Investing in Engagement
How long term-funding leads to impactful research
Well-funded engagement enables the development of long-term, mutually beneficial relationships which are essential for continually improving, progressive programmes that result in an engaged research culture and impactful research.
Long-term, mutually beneficial relationships
Long-term relationships between researchers and audiences are crucial for research that aims to have a significant impact on society. Such relationships, which allow for genuine dialogue and are based on trust, need to be fostered at an institutional level, rather than relying on individual researchers to maintain them.
Establishing relationships requires careful consideration of the mutual benefits for all parties. As a result, while engagement activities may be based on the same research, the key messages should always be carefully tailored to each new audience and should evolve with repeat engagement with the same audience. Crucially, this process should happen together with the audience or partners.

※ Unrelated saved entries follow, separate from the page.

(** C22: Bootstrap and lookups never panic and keep the node's invariant, and bootstrap succeeds,
    whatever the bootstrap peers answer, the table holds and the other tasks do meanwhile.
    A lookup gives at most [k] peers by increasing distance and never the node itself.  Every
    message they send carries the node's identity and proof of work and a signature that verifies. *)
Theorem bootstrap_and_lookup ctx o w :
  preserves (node_ok ctx) o → node_ok ctx (w_state w) → Forall (sends_outgoing ctx) (w_log w) →
  (∀ addrs, ∃ w', run o (do_bootstrap ctx addrs) w = (Some (Ok ()), w') ∧
     node_ok ctx (w_state w') ∧ Forall (sends_outgoing ctx) (w_log w')) ∧
  (∀ target, ∃ r w', run o (do_iterative_find_node ctx target) w = (Some r, w') ∧
     lookup_ok target (c_node_id ctx) (cfg_k (c_config ctx)) r ∧
     node_ok ctx (w_state w') ∧ Forall (sends_outgoing ctx) (w_log w')).
Proof.
  intros Ho Hs Hl. split.
  - intros addrs. destruct (safe_run _ _ _ o _ w Ho Hs Hl (do_bootstrap_safe _ ctx addrs)) as (r & w' & E & -> & Hn & HG). eauto.
  - intros target. destruct (safe_run _ _ _ o _ w Ho Hs Hl (do_iterative_find_node_safe _ ctx target)) as (r & w' & E & Hr & Hn & HG).
    eauto 6.
Qed.
End theorems.

(** ** Concrete runs *)
(** A node of bucket size 1 that asks for no proof of work, a network that does not answer. *)
Definition sample_config : NodeConfig := {|
  cfg_k := 1; cfg_alpha := 3; cfg_max_failures := 3; cfg_max_relay_hops := 1; cfg_max_relay_payload := 1048576;
  cfg_relay_rate_per_second := 5; cfg_relay_rate_burst := 3; cfg_provider_ttl := 48 * 3600; cfg_rt_save_interval := 300;
  cfg_provider_republish_interval := 3600; cfg_min_pow_difficulty := 0; cfg_command_channel_size := 64;
  cfg_bucket_refresh_interval := 3600; cfg_max_chunks_per_peer := 256; cfg_write_rate_per_second := 50; cfg_write_rate_burst := 20;
  cfg_max_concurrent_handlers := 256; cfg_client_mode := false; cfg_erasure_config := ErasureConfig_default;
  cfg_proactive_replication := true; cfg_replication_concurrency := 3 |}.
Definition sample_ctx : HandlerContext :=
  mkContext sample_kp (mkPow 0 0) (keypair_node_id sample_kp) (sample_addr 4100) sample_config.
Definition sample_node (peers : list NodeInfo) : NodeState :=
  mkNode (insert_all peers (RoutingTable_new 0 (c_node_id sample_ctx) 1)) init_tables (sample_store 100000)
    (RateLimiter_new 5 3) (RateLimiter_new 50 20) ∅ None.
Definition sample_oracle : Oracle := {|
  ambient := λ _, mkAmbient 0 0 77 [] no_faults None (λ _, None) Z.of_nat None; interfere := λ _ s, s;
  net := λ _ _ _, Err Timeout; races := λ _, []; replies := λ _, Ok () |}.
Definition sample_world (peers : list NodeInfo) : world := mkWorld 0 (sample_node peers) [].

Lemma insert_all_bounded peers rt :
  table_bounded rt → table_bounded (insert_all peers rt) ∧ local_id (insert_all peers rt) = local_id rt.
Proof.
  revert rt. induction peers as [|n peers IH]; intros rt Hb; [done|]. cbn [insert_all foldl].
  destruct (table_insert_bounded 0 n rt Hb) as (rt' & r & E & Hb' & Hl & _). rewrite E, <-Hl. by apply IH.
Qed.

Lemma sample_preserves I : preserves I sample_oracle.
Proof. by intros n s. Qed.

Often, partner organisations link us to potential audiences, and they are essential in translating our key messages into something that works for their audiences. For instance, the original Brain Diaries exhibition, which was created for an Oxford audience, was entirely overhauled together with the Banbury Museum and Gallery curators to become ‘Your Amazing Brain’, an exhibition that their very different audience could relate to. When the exhibition was then picked up by Discover Bucks Museum in Aylesbury, the programme of activities alongside the exhibition was tailored to their audiences, for example adding lecture style activities that their audiences enjoy.
The first strategic partnership we created was our external advisory board. This board included representatives from each audience category we wanted to engage with, including primary schools, secondary schools, patients, and museums. They helped us to think about our strategic objectives for the audiences they represented and were a sounding board and source of feedback for activities we proposed to do with those audiences.

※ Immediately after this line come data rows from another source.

(* ===== verification/Handler.v ===== *)
(** * Inbound messages ([handle_inbound_message] of [src/node.rs])

    The gate every inbound message passes, the update of the routing table with the
    least-recently-seen eviction, the response to each request, and the replication of
    chunks to a new peer.  The [match] on the payload is one definition per arm. *)
From S2P Require Import Prelude.
From S2P Require Import Errors.
From S2P Require Import Bytes.
From S2P Require Import External.
From S2P Require Import Identity.
From S2P Require Import Net.
From S2P Require Import Samples.
From S2P Require Import Bucket.
From S2P Require Import Table.
From S2P Require Import TableBounds.
From S2P Require Import Lookup.
From S2P Require Import Chunks.
From S2P Require Import Metadata.
From S2P Require Import RateLimit.
From S2P Require Import Message.
From S2P Require Import Race.
From S2P Require Import Actor.
From S2P Require Import Context.

Section handler.
Context `{Sha256} `{Ed25519} `{Serde Payload} `{Serde Message} `{Hex} `{Json (list SocketAddr)}.
Context (oc : bool) (ctx : HandlerContext).
Notation config := (c_config ctx).

(** ** The gate *)
Definition verify_inner_message (msg : Message) : bool :=
  ed_vk_valid (m_sender_key msg)
  && verify_node_id (from_bytes (m_sender_id msg)) (m_sender_key msg)
  && verify_with_min_difficulty (m_pow_proof msg) (m_sender_key msg) (cfg_min_pow_difficulty config)
  && verify_signature msg.

(** The early returns of [handle_inbound_message], in order. *)
Definition accepted (msg : Message) : bool :=
  if negb (ed_vk_valid (m_sender_key msg)) then false
  else if negb (verify_node_id (from_bytes (m_sender_id msg)) (m_sender_key msg)) then false
  else if negb (verify_with_min_difficulty (m_pow_proof msg) (m_sender_key msg) (cfg_min_pow_difficulty config)) then false
  else if negb (verify_signature msg) then false
  else if negb (m_protocol_version msg =? PROTOCOL_VERSION) then false
  else true.
Lemma elem_of_completion_order {A} amb (l : list A) x : x ∈ completion_order amb l → x ∈ l.
Proof.
  unfold completion_order. rewrite list_elem_of_fmap. intros ([i y] & -> & Hy). rewrite elem_of_sort_by in Hy.
  by apply elem_of_zip_r in Hy.
Qed.

(** ** What a retrieval accepts *)
(** [P] holds of the bytes in play: the stored files, the chunks in answers, and what a
    failed write leaves behind. *)
Definition disk_in (P : list Z → Prop) (c : ChunkStore) : Prop := ∀ p d, disk c !! p = Some d → P d.
Definition answer_in (P : list Z → Prop) (r : res Message) : Prop :=
  match r with
  | Ok m => match m_payload m with GetChunkResponse d => P d | _ => True end
  | _ => True
  end.
Definition in_play (P : list Z → Prop) : expectations :=
  mkExpect (answer_in P) (λ amb, match f_left (am_fs amb) with Some d => P d | None => True end) False.

Section chunk_store.
Context `{Sha256} `{Hex} (P : list Z → Prop).

Lemma chunk_get_in f s h :
  disk_in P s → disk_in P (chunk_get f s h).1 ∧ ∀ d, (chunk_get f s h).2 = Ok (Some d) → P d ∧ sha256 d = h.
Proof.
  intros Hs. unfold chunk_get, get_sync. destruct (disk s !! _) as [data|] eqn:E; [|done].
  destruct (f_read f); [done|]. case_bool_decide as Hh; cbn [negb]; [|split; [|done]].
  - split; [done|]. intros d [= <-]. split; [by eapply Hs|done].
  - destruct (f_remove f); [done|]. intros p d. cbn. rewrite lookup_delete_Some. intros [_ ?]. by eapply Hs.
Qed.

Lemma write_file_in s p d : disk_in P s → P d → disk_in P (write_file s p d).
Proof. intros Hs Hd q d'. cbn. rewrite lookup_insert_Some. intros [[_ <-]|[_ Hq]]; [done|by eapply Hs]. Qed.

Lemma chunk_put_in oc f s h d :
  disk_in P s → P d → (match f_left f with Some d => P d | None => True end) → disk_in P (chunk_put oc f s h d).1.
Proof.
  intros Hs Hd Hf. unfold chunk_put, put_sync.
  destruct (MAX_CHUNK_SIZE <? size_of d); [done|]. case_bool_decide; [|done]. cbn [negb].
  destruct (disk s !! _); [done|]. destruct (usize_arith _ _); [|done|done].
  destruct (max_storage _ <? a); [exact Hs|]. destruct (f_mkdir f), (f_write f); try exact Hs; [|by apply (write_file_in (fetch_add s (size_of d)))].
  unfold left_over. destruct (f_left f); [|exact Hs]. by apply (write_file_in (fetch_add s (size_of d))).
Qed.
End chunk_store.

Section retrieval.
Context `{Sha256} `{Ed25519} `{ReedSolomon} `{Hex} `{Serde Payload} `{Serde Message} `{Serde TesseraManifest}.
Context (oc : bool) (ctx : HandlerContext) (P : list Z → Prop).
Notation inv := (node_inv (disk_in P) ctx).
Notation safely := (safe_if (in_play P) inv (sends_outgoing ctx)).

(** A chunk obtained for a hash. *)
Definition obtained (hash : list Z) (s : option (list Z)) : Prop := s = None ∨ ∃ d, s = Some d ∧ P d ∧ sha256 d = hash.

Lemma set_chunks_inv s c : inv s → disk_in P c → inv (set_chunks s c).
Proof. by intros [] ?. Qed.

Lemma fetch_from_safe hash node : safely (obtained hash) (fetch_from ctx hash node).
Proof.
  apply safe_signed_message. intros m Hm. apply safe_send_any_if; [done|done|by left|]. intros [resp|e|] Hr; [|by left|by left].
  simpl in Hr. simpl. destruct (m_payload resp); try by left. case_bool_decide; [by left|]. case_bool_decide; [|by left].
  right. by eexists.
Qed.
(* ===== verification/Store.v ===== *)
(** * Storing a tessera ([do_store_tessera] of [src/node.rs])

    Block by block: encode, store the chunks locally, hand the uploads and the provider
    announcements to tasks; then await the tasks, and store and spread the manifest.  The
    encoder runs ahead on a thread of its own; it only computes and reports, so the blocks
    are encoded, and reported as being encoded, here where they are received.  The tasks are run
    where they are awaited; those of a store that fails are detached and run on their own. *)
From S2P Require Import Prelude.
From S2P Require Import Errors.
From S2P Require Import Bytes.
From S2P Require Import External.
From S2P Require Import Identity.
From S2P Require Import Net.
From S2P Require Import Samples.
From S2P Require Import Bucket.
From S2P Require Import Table.
From S2P Require Import TableBounds.
From S2P Require Import Lookup.
From S2P Require Import Erasure.
From S2P Require Import Chunks.
From S2P Require Import Metadata.
From S2P Require Import RateLimit.
From S2P Require Import Message.
From S2P Require Import Race.
From S2P Require Import Actor.
From S2P Require Import Context.
From S2P Require Import Retrieve.

Record StoreTesseraResult := mkStored {
  sr_chunk_hashes : list (list Z);
  sr_config : ErasureConfig;
  sr_original_len : nat;
  sr_block_size : nat;
  sr_manifest_hash : option (list Z);
}.

(** A spawned upload or announcement: its peer, the peer's addresses, the message. *)
Record Distribution := mkDistribution { di_peer : NodeId; di_addrs : list SocketAddr; di_msg : Message }.

Section store.
Context `{Sha256} `{Ed25519} `{ReedSolomon} `{Hex} `{Json (list SocketAddr)}.
Context `{Serde Payload} `{Serde Message} `{Serde TesseraManifest}.
Context (oc : bool) (ctx : HandlerContext).
Notation config := (c_config ctx).
Lemma store_blocks_same tx nb failed addr data c bs blocks hashes handles :
  same O (store_blocks oc ctx tx nb failed addr data c bs blocks hashes handles)
    (store_blocks oc ctx None nb failed addr data c bs blocks hashes handles).
Proof.
  revert hashes handles. induction blocks as [|i blocks IH]; intros hashes handles; [done|]. cbn [store_blocks].
  rewrite !(report_same O). destruct (encode oc (slice data bs i) c) as [e|err|]; [|done..].
  rewrite !(report_same O). apply (same_under O). intros [more|err|]; [|done..]. rewrite !(report_same O). apply IH.
Qed.

Lemma do_store_same data c tx : same O (do_store_tessera oc ctx data c tx) (do_store_tessera oc ctx data c None).
Proof.
  unfold do_store_tessera. apply (same_under O). intros addr. destruct (if (length data =? 0)%nat then _ else _) as [nb|e|]; [|done..].
  apply (same_first O), store_blocks_same.
Qed.

Lemma fetch_chunk_same tx n x : same O (fetch_chunk oc ctx tx n x) (fetch_chunk oc ctx None n x).
Proof.
  destruct x as [i h]. unfold fetch_chunk. rewrite !(report_same O). apply (same_under O). intros shard. by rewrite !(report_same O).
Qed.

Lemma fetch_chunk_below tx n x : below O (fetch_chunk oc ctx None n x) (fetch_chunk oc ctx tx n x).
Proof.
  destruct x as [i h].
  apply (report_below O tx _ (λ _, shard ← fetch_shard oc ctx h; Ret shard)
    (λ _, shard ← fetch_shard oc ctx h; _ ← report tx (OfRetrieve (ChunkComplete i n)); Ret shard)).
  apply (below_bind O); [done|]. intros shard. by apply (report_below O tx _ (λ _, Ret shard) (λ _, Ret shard)).
Qed.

Over the last several years, we have developed long-term institutional partnerships with museums (Banbury, Discover Bucks Museum, Rumble Museum), schools (Sarah Bonnell School in East London, and various Oxfordshire schools), and community organisations (African Families in the UK, Oxford Asian Cultural Centre, Football Beyond Borders).
Partnership development needs time
For partnerships to be mutually beneficial and strategically relevant for both us and our partner organisations, sustained relationship-building time is required, ideally encompassing multiple years and not reliant upon the availability or capacity of a single staff member. This development time allows for trust-building (particularly important for partnerships with historically under-served communities or those who are wary of medical research) and encourages greater mutual understanding of the respective expertise involved. While we recognise that each partner’s needs, priorities, and strengths are different, the experience we have gained in managing such partnerships is a strength that the Engagement team uses to inform new partnership development.
Mutually beneficial
Academia can be myopic about the expertise held by partners outside its walls, to the detriment of potential collaborations. Through our partnerships, we came to understand how much better the engagement becomes when each partner’s distinct expertise is identified and valued. It is essential that proposed collaboration activities fit the strategic objectives of each partner, to ensure they feel sufficient ownership of the project rather than serving in a more removed ‘contractor’ role.
‘Mutual benefit’ can take many forms: shared skills, resources, or capacity. Particularly for educational or non-profit organisations, the availability of financial support can be transformative to the collaboration, because they have limited flexibility in their own funding to commit to these types of projects despite staff capacity and willingness. To support developing partnerships aligned with these principles, we create Memorandums of Understanding with our partners as a way to explicitly establish mutual expectations.
Effective engagement depends on the ability to know your audience. Building strong partnerships with organisations who are already engaged with the audiences you want to reach can help forge trusting relationships more quickly and effectively. In addition, partners will help you understand your new audience and allow you to design engagement activities that will speak to those audiences.